SAAT | COLUMNIST : Melvyn Minnaar - The Artful Viewer
2009-03-14
New and Neglected at Iziko
The boss of the Iziko museums of Cape Town (there are twelve, in case you didn’t know, and the Xhosa word means ‘hearth’), Prof Jatti Bredenkamp, was on the radio the other day taking part in a phone-in programme.
He did a great job in as much as radio requires neat sentences, well-pronounced and expressive language. And, to be fair, he made a few interesting remarks - like his staff were working on an exhibition about Table Mountain (...).
But when an angry caller asked why the folk manning the Castle of Good Hope were so unfriendly and unhelpful, he did what all politicians do: he sounded at first deeply hurt and then promised to act immediately. Like all those skilled in politico sweet-talking ways, he cunningly shifted the blame. Why was the complainant using the public media and not speaking to him personally? We all know the strategy.
As it turns out, this artful viewer had been to the Castle the very previous day (to attend one of the lesser pieces in the Spier ‘Infecting the City’ festival). The place is in a pretty tatty condition (as is the façade of the SA National Gallery grand dame in the Gardens, by the way). Yet the Iziko staff seem to be doing their best in the general chaotic circumstances of the haphazard environment.
A day later, driving past in Muizenberg, a visitor asked about the decrepit-looking building that used to be the Natale Labia museum. The complicated story about how this gift to the nation became a bright satellite to the SANG and then fell out of favour and its ornate, pristine condition, is a sad Iziko chapter (though not only their fault).
On radio Bredenkamp referred to the controversial Khoisan/Bushman diorama at the SA Museum which now has been boarded up for years. He promised that some sort of decision will be made within the next couple of months. For anyone who has been following this saga, it seems not only like an awfully long time, but plenty of procrastination. How difficult is it to put a sign up and explain the whole affair? Surely this is where curatorial suss kicks in?
Curatorial expertise, of course, is very much the talking point in art museum circles these past few months. With most of the country’s art museums within directors, one wonder whether this is a sign of the times. (Has money lured expertise away from those not-very-generous salaries? Or have public art institutions abdicated their role?)

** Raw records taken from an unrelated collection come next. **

(* ===== verification/Lifecycle.v ===== *)
(** * Serving and shutting down ([run] of [cmd/policy-engine/main.go])

    [Startup.run] ends with a process whose servers are up.  Here is what comes
    after: the calls in flight, the signal, and the main goroutine on its way out
    (the graceful stop of the gRPC server, the shutdown of the HTTP server with
    its ten seconds, the deferred stop of the reload loop and close of the audit
    service), interleaved with the end of the calls and of the goroutines that
    are waited for.

    What a call does is [Api] and [Concurrent]; here it is only in flight or not. *)
From Stdlib Require Import ZArith Lia Ascii String.
From stdpp Require Import base gmap strings list.
From S2P Require Import Prelude GoLib Float64 Sha256 Json.
From S2P Require Import Caps Velocity Whitelist Review AuditLog Metrics Engine Evaluate HotReload Auth Api.
From S2P Require Import Db DbTables Startup.

Open Scope Z_scope.
Open Scope go_scope.

Module Lifecycle.

(** ** State *)

(** Where the main goroutine is.  [Stopping] is in [grpcSrv.GracefulStop],
    [Closing] in [srv.Shutdown], which has looked for idle connections or not yet,
    [StoppingLoop] and [ClosingAudit] in the deferred calls with the result of
    [run]. *)
Inductive place :=
| Serving
| Stopping
| Closing (polled : bool)
| StoppingLoop (err : option error)
| ClosingAudit (err : option error)
| Returned (err : option error)
| Killed (msg : string).
(** Effects with an empty dependency list run once after mount; their
    cleanup runs when the instance is removed, whatever removes it. *)
Definition lifeStep (w : World) (ph : Phase) : World :=
  match ph, mounted w with
  | Mount, None =>
      {| document := effectSetup (fresh w) (document w);
         mounted := Some (fresh w);
         fresh := S (fresh w) |}
  | Mount, Some _ => w
  | Update, _ => w
  | StrictReplay, Some i =>
      {| document := effectSetup i (effectCleanup i (document w));
         mounted := Some i;
         fresh := fresh w |}
  | StrictReplay, None => w
  | Unmount _, Some i =>
      {| document := effectCleanup i (document w);
         mounted := None;
         fresh := fresh w |}
  | Unmount _, None => w
  end.

Definition lifeRun (w : World) (phs : list Phase) : World :=
  fold_left lifeStep phs w.

(** How many times a listener is registered for an event type. *)
Definition registrations (doc : Document) (ty : string) (l : Listener)
  : nat :=
  length (filter (sameListener ty l) doc).

(** The handler of the mounted instance is registered once, no other
    instance's handler is registered at all. *)
Definition Balanced (w : World) : Prop :=
  forall i,
    registrations (document w) "mousedown" (HandleClickOutside i)
    = match mounted w with
      | Some j => if Nat.eqb i j then 1 else 0
      | None => 0
      end.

This could be one of the reasons that Iziko took forever to find a replacement for Marilyn Martin. The colourful former director of the SA national collection retired in August as ‘director of art collections’(the bureaucratic title suited to the Iziko organogram). But one can just imagine the wheeling and dealing that went on behind the scenes to get the ‘right person’. (This is where art and politics cross.)
It wasn’t a happy time at the SANG without a director, but, let’s be fair, there have been some nice exhibitions (well, except the odd Intimate Distance) and the place is quite lively. (So is the SA Museum across the way.)
Just as February was ending, word got out (well, sort of - Iziko’s PR system is a little dysfunctional too and Bredenkamp didn’t announce it on radio) that Riason Naidoo has been appointed as director of art collections from May. A sigh of relief went though the Gardens. (Another, sad sigh, accompanied the departure of hardworking Cynthia Querido, Iziko’s press person.)
Not much is known about Naidoo, except, a week or so before, he featured (wearing a becoming outfit) in Jacques Pauw’s documentary about the opening of the Ahmed Baba Library in Timbuktu. We know from that that he gets along in French.
Durban born Naidoo, who has a MFA from Wits (2007), was project manager of the South Africa/Mali project which led to the building and that restoration project in Timbuktu. He has specialised in photography, having put together photographic shows on identity politics and memory. His exhibition The Indian in Drum magazine was a most recent project.
Let’s hope Naidoo brings along that boost of professional energy that Iziko (and art, in particular) can do with. Of course, the position (previously called director of the SANG) is one of great significance. Let’s wish him well.